Capitol rioters who removed social media posts of their involvement may have blamed themselves further


Some rioters on Capitol Hill who posted pictures and videos of themselves in the January 6 riot and then deleted them could have even more legal issues, the Associated press reported.

At least 49 people charged with the riots have been charged with removing incriminating content from their social networks and phones, the AP found, but only a handful have actually been charged with forgery of online content.

Experts told the AP that the removal of the content shows how desperate the defendants were to manipulate the evidence against them once they realized they had legal issues and that it could make it difficult ” Obtaining a plea agreement or any other type of leniency.

“It makes them look delicate, makes them sneaky,” said Gabriel J. Chin, who teaches criminal law at the University of California at Davis.

On January 6, supporters of former President Donald Trump violated the United States Capitol and clashed with the police. The riot left five people dead, including a police officer.

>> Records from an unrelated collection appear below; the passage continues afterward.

(* ===== verification/Hanning.v ===== *)
(** * The Hanning window
    (common_audio/signal_processing/get_hanning_window.c)

    The rising half of the window is read from a table with a fixed-point index. *)

From stdpp Require Import sorting.
From S2P Require Import Prelude SplInl.
Import SplInl.

Module Hanning.

Definition kHanningTable : list Z :=
  [1; 2; 6; 10; 15; 22; 30; 39; 50; 62; 75; 89; 104; 121;
   138; 157; 178; 199; 222; 246; 271; 297; 324; 353; 383; 413; 446; 479;
   513; 549; 586; 624; 663; 703; 744; 787; 830; 875; 920; 967; 1015; 1064;
   1114; 1165; 1218; 1271; 1325; 1381; 1437; 1494; 1553; 1612; 1673; 1734; 1796; 1859;
   1924; 1989; 2055; 2122; 2190; 2259; 2329; 2399; 2471; 2543; 2617; 2691; 2765; 2841;
   2918; 2995; 3073; 3152; 3232; 3312; 3393; 3475; 3558; 3641; 3725; 3809; 3895; 3980;
   4067; 4154; 4242; 4330; 4419; 4509; 4599; 4689; 4781; 4872; 4964; 5057; 5150; 5244;
   5338; 5432; 5527; 5622; 5718; 5814; 5910; 6007; 6104; 6202; 6299; 6397; 6495; 6594;
   6693; 6791; 6891; 6990; 7090; 7189; 7289; 7389; 7489; 7589; 7690; 7790; 7890; 7991;
   8091; 8192; 8293; 8393; 8494; 8594; 8694; 8795; 8895; 8995; 9095; 9195; 9294; 9394;
   9493; 9593; 9691; 9790; 9889; 9987; 10085; 10182; 10280; 10377; 10474; 10570; 10666; 10762;
   10857; 10952; 11046; 11140; 11234; 11327; 11420; 11512; 11603; 11695; 11785; 11875; 11965; 12054;
   12142; 12230; 12317; 12404; 12489; 12575; 12659; 12743; 12826; 12909; 12991; 13072; 13152; 13232;
   13311; 13389; 13466; 13543; 13619; 13693; 13767; 13841; 13913; 13985; 14055; 14125; 14194; 14262;
   14329; 14395; 14460; 14525; 14588; 14650; 14711; 14772; 14831; 14890; 14947; 15003; 15059; 15113;
   15166; 15219; 15270; 15320; 15369; 15417; 15464; 15509; 15554; 15597; 15640; 15681; 15721; 15760;
   15798; 15835; 15871; 15905; 15938; 15971; 16001; 16031; 16060; 16087; 16113; 16138; 16162; 16185;
   16206; 16227; 16246; 16263; 16280; 16295; 16309; 16322; 16334; 16345; 16354; 16362; 16369; 16374;
   16378; 16382; 16383; 16384].

(** The index can be negative: then the read is outside the table. *)
Definition WebRtcSpl_GetHanningWindow (v : list Z) (size : nat) : option (list Z) :=
  let factor := 0x40000000 in
  let factor := WebRtcSpl_DivW32W16 factor (s16 (Z.of_nat size)) in
  let index := if (size <? 513)%nat then -0x200000 else -0x100000 in
  '(v, _) ← for_loop size 0 (λ jj '(v, index),
    let index := index +i factor in
    x ← rdz kHanningTable (index >>i 22);
    v ← wr v jj x;
    Some (v, index)) (v, index);
  Some v.

(** ** Properties *)

(** The table rises. *)
Fixpoint rising (l : list Z) : bool :=
  match l with
  | x :: (y :: _) as l' => (x <=? y) && rising l'
  | _ => true
  end.

Lemma rising_lookup l : rising l = true → ∀ i j x y, (i ≤ j)%nat → l !! i = Some x → l !! j = Some y → x ≤ y.
Proof.
  assert (Hstep : ∀ l, rising l = true → ∀ j x y, l !! 0%nat = Some x → l !! j = Some y → x ≤ y).
  { clear l. induction l as [|a l IH]; intros Hr j x y Hx Hy; [done|]. injection Hx as ->.
    destruct j as [|j]; [by injection Hy as ->|]. cbn in Hy. destruct l as [|b l]; [done|].
    cbn [rising] in Hr. apply andb_true_iff in Hr as [H1%Z.leb_le H2].
    transitivity b; [done|]. exact (IH H2 j b y eq_refl Hy). }
  induction l as [|a l IH]; intros Hr i j x y Hij Hx Hy; [done|].
  destruct i as [|i]; [exact (Hstep _ Hr j x y Hx Hy)|]. destruct j as [|j]; [lia|].
  cbn in Hx, Hy. apply (IH ltac:(destruct l; [done|]; cbn [rising] in Hr; apply andb_true_iff in Hr; apply Hr) i j);
    done || lia.
Qed.

Lemma kHanningTable_rising : rising kHanningTable = true.
Proof. reflexivity. Qed.

(** The start of the index and its step. *)
Definition start (size : nat) : Z := if (size <? 513)%nat then -2097152 else -1048576.
Definition step (size : nat) : Z := 1073741824 / Z.of_nat size.

Lemma factor_step size : 1 ≤ Z.of_nat size ≤ 32767 →
  WebRtcSpl_DivW32W16 1073741824 (s16 (Z.of_nat size)) = step size ∧
  0 < step size ≤ 1073741824 ∧
  Z.of_nat size * step size ≤ 1073741824 < Z.of_nat size * step size + Z.of_nat size.
Proof.
  intros Hs. rewrite s16_id by (unfold int16; lia). unfold WebRtcSpl_DivW32W16, step.
  rewrite (proj2 (Z.eqb_neq (Z.of_nat size) 0)) by lia. cbn [negb]. rewrite Z.quot_div_nonneg by lia.
  pose proof (Z.div_mod 1073741824 (Z.of_nat size) ltac:(lia)).
  pose proof (Z.mod_pos_bound 1073741824 (Z.of_nat size) ltac:(lia)).
  assert (0 < 1073741824 / Z.of_nat size) by (apply Z.div_str_pos; lia).
  assert (1073741824 / Z.of_nat size ≤ 1073741824) by (apply Z.div_le_upper_bound; lia).
  rewrite s32_id by (unfold int32; lia). lia.
Qed.

(** The index of a sample. *)
Definition index (size i : nat) : Z := start size + Z.of_nat (S i) * step size.

Lemma index_range size i : 1 ≤ Z.of_nat size ≤ 1024 → (i < size)%nat →
  0 ≤ index size i / 4194304 ≤ 255.
Proof.
  intros Hs Hi. destruct (factor_step size ltac:(lia)) as (_ & Hf & Hp & _). unfold index, start.
  assert (Z.of_nat (S i) * step size ≤ Z.of_nat size * step size) by (apply Z.mul_le_mono_nonneg_r; lia).
  assert (step size ≤ Z.of_nat (S i) * step size) by nia.
  assert (Hlo : 0 ≤ (if (size <? 513)%nat then -2097152 else -1048576) + step size).
  { destruct (Nat.ltb_spec size 513).
    - assert (2097152 ≤ step size) by (apply Z.div_le_lower_bound; lia). lia.
    - assert (1048576 ≤ step size) by (apply Z.div_le_lower_bound; lia). lia. }
  destruct (size <? 513)%nat; split; try (apply Z.div_pos; lia);
    apply Z.lt_succ_r, Z.div_lt_upper_bound; lia.
Qed.

(** The Hanning window. For sizes up to 1024, and so for the documented ones, every
    read is in the table; the window rises from sample to sample, stays between 1 and
    16384 (1.0 in Q14) and ends in 16384; nothing else is written. For larger sizes the first
    read is outside the table. *)
Theorem hanning_window (v : list Z) (size : nat) :
  1 ≤ Z.of_nat size ≤ 32767 → (size ≤ length v)%nat →
  if decide (size ≤ 1024)%nat then
    wp (WebRtcSpl_GetHanningWindow v size) (λ v',
      length v' = length v ∧ drop size v' = drop size v ∧
      (∀ i j x y, (i ≤ j < size)%nat → v' !! i = Some x → v' !! j = Some y → 1 ≤ x ≤ y ∧ y ≤ 16384) ∧
      v' !! (size - 1)%nat = Some 16384)
  else WebRtcSpl_GetHanningWindow v size = None.
Proof.
  intros Hs Hv. destruct (factor_step size ltac:(lia)) as (Ef & Hf & Hp & Hp').
  unfold WebRtcSpl_GetHanningWindow. change 0x40000000 with 1073741824. rewrite Ef.
  change (-0x200000) with (-2097152). change (-0x100000) with (-1048576). fold (start size).
  case_decide as Hd.
  - apply wp_bind. apply (wp_for (λ n '(w, ix), ix = start size + Z.of_nat n * step size ∧
      length w = length v ∧ drop size w = drop size v ∧
      ∀ i, (i < n)%nat → w !! i = kHanningTable !! Z.to_nat (index size i / 4194304))).
    + split_and!; [lia|done|done|lia].
    + intros n [w ix] Hn (-> & Hl & Hdr & Hw). pose proof (index_range size n ltac:(lia) ltac:(lia)) as Hr.
      assert (Hb : -2097152 ≤ start size ≤ 0) by (unfold start; destruct (size <? 513)%nat; lia).
      assert (Z.of_nat (S n) * step size ≤ Z.of_nat size * step size) by (apply Z.mul_le_mono_nonneg_r; lia).
      rewrite s32_id by (unfold int32; lia).
      replace (start size + Z.of_nat n * step size + step size) with (index size n) by (unfold index; lia).
      rewrite Z.shiftr_div_pow2 by lia. change (2 ^ 22) with 4194304. unfold rdz.
      rewrite (proj2 (Z.leb_le 0 _)) by lia.
      apply wp_bind, wp_lookup; [change (length kHanningTable) with 256%nat; lia|]. intros x Hx.
      apply wp_bind, wp_wr; [lia|]. cbn [wp]. rewrite length_insert. split_and!; [unfold index; lia|done| |].
      * by rewrite drop_insert_lt by lia.
      * intros i Hi. destruct (decide (i = n)) as [->|]; [by rewrite list_lookup_insert_eq by lia|].
        rewrite list_lookup_insert_ne by lia. apply Hw. lia.
    + intros [w ix] (_ & Hl & Hdr & Hw). cbn [wp]. split_and!; [done|done| |].
      * intros i j x y Hij Hx Hy. rewrite Hw in Hx, Hy by lia.
        assert (Hm : (Z.to_nat (index size i / 4194304) ≤ Z.to_nat (index size j / 4194304))%nat).
        { apply Z2Nat.inj_le; [apply index_range; lia|apply index_range; lia|].
          apply Z.div_le_mono; [lia|]. unfold index. nia. }
        pose proof (index_range size j ltac:(lia) ltac:(lia)).
        split_and!; [exact (rising_lookup _ kHanningTable_rising 0 _ 1 x ltac:(lia) eq_refl Hx)
                    |exact (rising_lookup _ kHanningTable_rising _ _ x y Hm Hx Hy)
                    |exact (rising_lookup _ kHanningTable_rising (Z.to_nat (index size j / 4194304)) 255 y 16384 ltac:(lia) Hy eq_refl)].
      * rewrite Hw by lia. replace (index size (size - 1) / 4194304) with 255; [done|].
        apply Z.div_unique with (index size (size - 1) - 255 * 4194304); [left|lia].
        unfold index, start. replace (S (size - 1)) with size by lia. destruct (size <? 513)%nat; lia.
  - assert (Hst : start size = -1048576) by (unfold start; destruct (Nat.ltb_spec size 513); [lia|done]).
    assert (step size < 1048576) by (apply Z.div_lt_upper_bound; lia).
    destruct size as [|n]; [lia|]. cbn [for_loop]. rewrite Hst, (s32_id (-1048576 + step (S n))) by (unfold int32; lia).
    rewrite Z.shiftr_div_pow2 by lia. change (2 ^ 22) with 4194304. unfold rdz.
    rewrite (proj2 (Z.leb_gt 0 _)); [done|]. apply Z.div_lt_upper_bound; lia.
Qed.

Lemma hanning_window_witness :
  WebRtcSpl_GetHanningWindow (replicate 5 0) 4 = Some [2399; 8192; 13985; 16384; 0] ∧
  if decide (4 ≤ 1024)%nat then
    wp (WebRtcSpl_GetHanningWindow (replicate 5 0) 4) (λ v',
      length v' = 5%nat ∧ drop 4 v' = drop 4 (replicate 5 0) ∧
      (∀ i j x y, (i ≤ j < 4)%nat → v' !! i = Some x → v' !! j = Some y → 1 ≤ x ≤ y ∧ y ≤ 16384) ∧
      v' !! (4 - 1)%nat = Some 16384)
  else WebRtcSpl_GetHanningWindow (replicate 5 0) 4 = None.
Proof.
  split; [reflexivity|]. apply (hanning_window (replicate 5 0) 4); [lia|cbn; lia].
Defined.

End Hanning.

The AP reported that in one case, Oath Keepers member James Breheny bragged about his involvement in the riot but deleted his Facebook account which contained these messages two days later after someone told him. said to delete all messages related to the event.

Several rioters from the Capitol were taken after posting and boast of their experience on social media. Some have posted pictures of themselves inside the building, including a man who took a photo at the office of House Speaker Nancy Pelosi.

His lawyer, Harley Breite, however, argued that he never obstructed justice because he did not know, when he closed the account, that it could be evidence.

“You can’t suppress evidence if you don’t know you’re charged with anything,” Breite said.

Read more: Michigan Democrats in Congress face ethics complaint after hanging with Biden and since voting

While removing content from accounts or phones seems easy, prosecutors could request data from social media companies.

Additionally, sometimes people who receive or see the now deleted content will keep it and send it to the authorities. Content metadata can also indicate whether the content has changed.

“You can’t do it,” Joel Hirschhorn, a Miami criminal defense attorney who is not involved in the Capitol riot cases, told the AP. “Metadata will do it every time.”

545 people were indicted in the Capitol uprising until now.